Furthermore, modern design principles have influenced the aesthetics and functionality of leather goods. Sleeker designs, innovative closures, and integrated technologies are just a few examples of how contemporary sensibilities are shaping the leather craft landscape. These designs, while distinct from traditional styles, reflect the evolving tastes and lifestyles of today's consumers.
Some articles just don't suit stitching by hand, like this example below. However, the 'intrecciato' design is modern.
Striking a Balance
For craftsmen navigating this dynamic landscape, striking a balance between tradition and modernity is crucial. While it's essential to honour and preserve traditional techniques and values, it's equally important to remain adaptable and open to new ideas and approaches.
In my own practice, I've found that embracing modern innovations doesn't diminish the craft's essence; rather, it enriches it. By integrating new techniques, materials, and design elements, I've been able to expand my repertoire, taking on diverse projects and catering to a broader audience.
There are times for example, when I prefer hand stitching versus machine stitching. This depends on the article I am creating (or mending). Machine stitching is of course, neat and consistent, whereas hand stitching will yield that 'hand-crafted' look, which is sought after in period pieces for example.
This integration doesn't come without its challenges. Navigating the complexities of modern materials and technologies requires a willingness to learn, adapt, and sometimes, unlearn established practices. It's a continuous process of evolution, one that demands both patience and perseverance.
Articles such as this period barrel bag below suit hand stitching.
What would you do?
These guitar straps are examples of some work I have done, entirely by hand. There are two layers of leather stitched together. There are over 600 stitches to make these straps.
So, what would you do if you wanted to make these? The answer lies in the balance. If a client commissions a guitar strap, I will hand stitch. If I want to produce many straps to stock in a shop, I will use my sewing machine.
Hand dyed, stitched and tooled leather guitar straps. In these examples, I can use all traditional methods, or I can blend between traditional and machine.
The tradition and modernity of leather craft are not opposing forces but complementary aspects of a vibrant and evolving craft. While tradition provides the foundation and continuity, modernity introduces innovation and diversity, pushing the boundaries and expanding the possibilities.

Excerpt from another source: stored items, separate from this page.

Lemma mexec_acquirers m e m' a : mexec m e = MDone m' → is_Some (mg_acquirers m' !! a) →
  is_Some (mg_acquirers m !! a) ∨ e = MAcquire ∧ a = mg_next m.
Proof.
  intros He%mexec_holding. destruct He as [e m' -> _|m' -> _|e b x y m' Hb -> _|e b x m' Hb -> _|e b x y m' Hb -> _|l p m' _ -> _|l p m' _ -> _]; auto.
  - rewrite lookup_insert_is_Some. intros [->|[_ ?]]; auto.
  - rewrite lookup_insert_is_Some. intros [<-|[_ ?]]; eauto.
  - rewrite lookup_delete_is_Some. intros [_ ?]; auto.
  - rewrite lookup_delete_is_Some. intros [_ ?]; auto.
Qed.

Lemma mexec_outstanding m e m' l : mexec m e = MDone m' → outstanding m' l → outstanding m l ∨ is_Some (mg_acquirers m !! l).
Proof.
  intros He%mexec_holding (x & Hx & Hr). unfold outstanding.
  destruct He as [e m' _ Hl|m' _ Hl|e b z y m' Hb _ Hl|e b z m' Hb _ Hl|e b z y m' Hb _ Hl|l' p m' Hp _ Hl|l' p m' Hp _ Hl]; rewrite Hl in Hx; eauto.
  - rewrite lookup_insert_Some in Hx. destruct Hx as [[<- _]|[_ Hx]]; eauto.
  - rewrite lookup_insert_Some in Hx. destruct Hx as [[<- _]|[_ Hx]]; eauto.
  - rewrite lookup_insert_Some in Hx. destruct Hx as [[<- <-]|[_ Hx]]; eauto.
Qed.

Lemma mexec_dropped m l m' : mexec m (MDrop l) = MDone m' → ¬ outstanding m' l.
Proof.
  cbn [Manager.mexec]. unfold lease_drop. destruct (mg_leases m !! l) as [[p []]|]; try done.
  intros (w & _ & [= <-])%on_registry_done (x & Hx & Hr). simpl in Hx. rewrite lookup_insert_eq in Hx. injection Hx as <-. done.
Qed.

(** ** A closed manager *)

Lemma mexec_closed m e m' : mexec m e = MDone m' → mg_closed m = true → mg_closed m' = true.
Proof.
  intros He Hc. destruct e; cbn [Manager.mexec] in He.
  - unfold Apply in He. repeat case_match; by simplify_eq/=.
  - unfold apply_step in He. destruct (mg_pc m) eqn:Hpc; try done.
    all: try (apply on_registry_done in He as (w & Hw & [= <-]); first [done|case_match; done]).
    all: repeat case_match; by simplify_eq/=.
  - unfold Close in He. repeat case_match; by simplify_eq/=.
  - rewrite Hc in He. by apply on_registry_done in He as (w & Hw & [= <-]).
  - unfold Acquire in He. by simplify_eq/=.
  - unfold acquire_load in He. repeat case_match; by simplify_eq/=.
  - unfold acquire_try in He. destruct (mg_acquirers m !! a) as [[]|]; try done. destruct (w_sets _ !! _) as [[s h]|]; [|done].
    apply on_registry_done in He as (w & Hw & He). destruct (TryAcquire s); by simplify_eq/=.
  - unfold acquire_recheck in He. repeat case_match; by simplify_eq/=.
  - unfold lease_flag in He. repeat case_match; by simplify_eq/=.
  - unfold lease_drop in He. destruct (mg_leases m !! l) as [[p []]|]; try done. by apply on_registry_done in He as (w & Hw & [= <-]).
  - destruct (background e); [|done]. by apply on_registry_done in He as (w & Hw & [= <-]).
Qed.

(** [Apply] and [Close] have nothing more to do. *)
Definition idle m : Prop := mg_closed m = true ∧ mg_pc m = Unlocked.

Lemma closed_inactive m : manager_ok m → mg_closed m = true → mg_active m = None.
Proof. intros [_ Hm]. by destruct (mo_revisions _ _ _ Hm) as (_ & _ & _ & _ & ?). Qed.

Lemma mexec_idle m e m' : manager_ok m → idle m → mexec m e = MDone m' → idle m' ∧
  (mg_world m' = mg_world m ∨ ∃ e', exec xxh64 sha256 (mg_world m) e' = Done (mg_world m') ∧
    match e' with EPrepare _ _ _ | ECommit _ | ERollback _ | ERetire _ => False | _ => True end).
Proof.
  intros Hok [Hc Hpc] He. pose proof (mexec_closed _ _ _ He Hc) as Hc'. pose proof (closed_inactive _ Hok Hc) as Ha.
  unfold idle. rewrite Hc'. destruct e; cbn [Manager.mexec] in He.
  - unfold Apply in He. rewrite Hpc, Hc in He. injection He as <-. auto.
  - unfold apply_step in He. by rewrite Hpc in He.
  - unfold Close in He. rewrite Hpc, Ha in He. injection He as <-. auto.
  - rewrite Hc in He. apply on_registry_done in He as (w & Hw & [= <-]). split; [done|]. right. by exists EClose.
  - unfold Acquire in He. injection He as <-. auto.
  - unfold acquire_load in He. destruct (mg_acquirers m !! a) as [[]|]; try done. injection He as <-. auto.
  - unfold acquire_try in He. destruct (mg_acquirers m !! a) as [[]|]; try done. destruct (w_sets _ !! _) as [[s h]|]; [|done].
    apply on_registry_done in He as (w & Hw & He). destruct (TryAcquire s); injection He as <-; (split; [done|]; right; by eexists).
  - unfold acquire_recheck in He. destruct (mg_acquirers m !! a) as [[]|]; try done. injection He as <-. auto.
  - unfold lease_flag in He. repeat case_match; simplify_eq/=; auto.
  - unfold lease_drop in He. destruct (mg_leases m !! l) as [[p []]|]; try done.
    apply on_registry_done in He as (w & Hw & [= <-]). split; [done|]. right. by eexists.
  - destruct (background e) eqn:Hb; [|done]. apply on_registry_done in He as (w & Hw & [= <-]). split; [done|]. right. exists e.
    split; [done|]. by destruct e.
Qed.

As leather crafts people, our role is to navigate this dynamic landscape with respect, skill, and creativity. By embracing both the timeless techniques of the past and the innovative practices of the present, we can create leather goods that resonate with authenticity, quality, and relevance. In doing so, we ensure that the legacy of leather craft continues to thrive, inspiring future generations of crafts people and enthusiasts alike.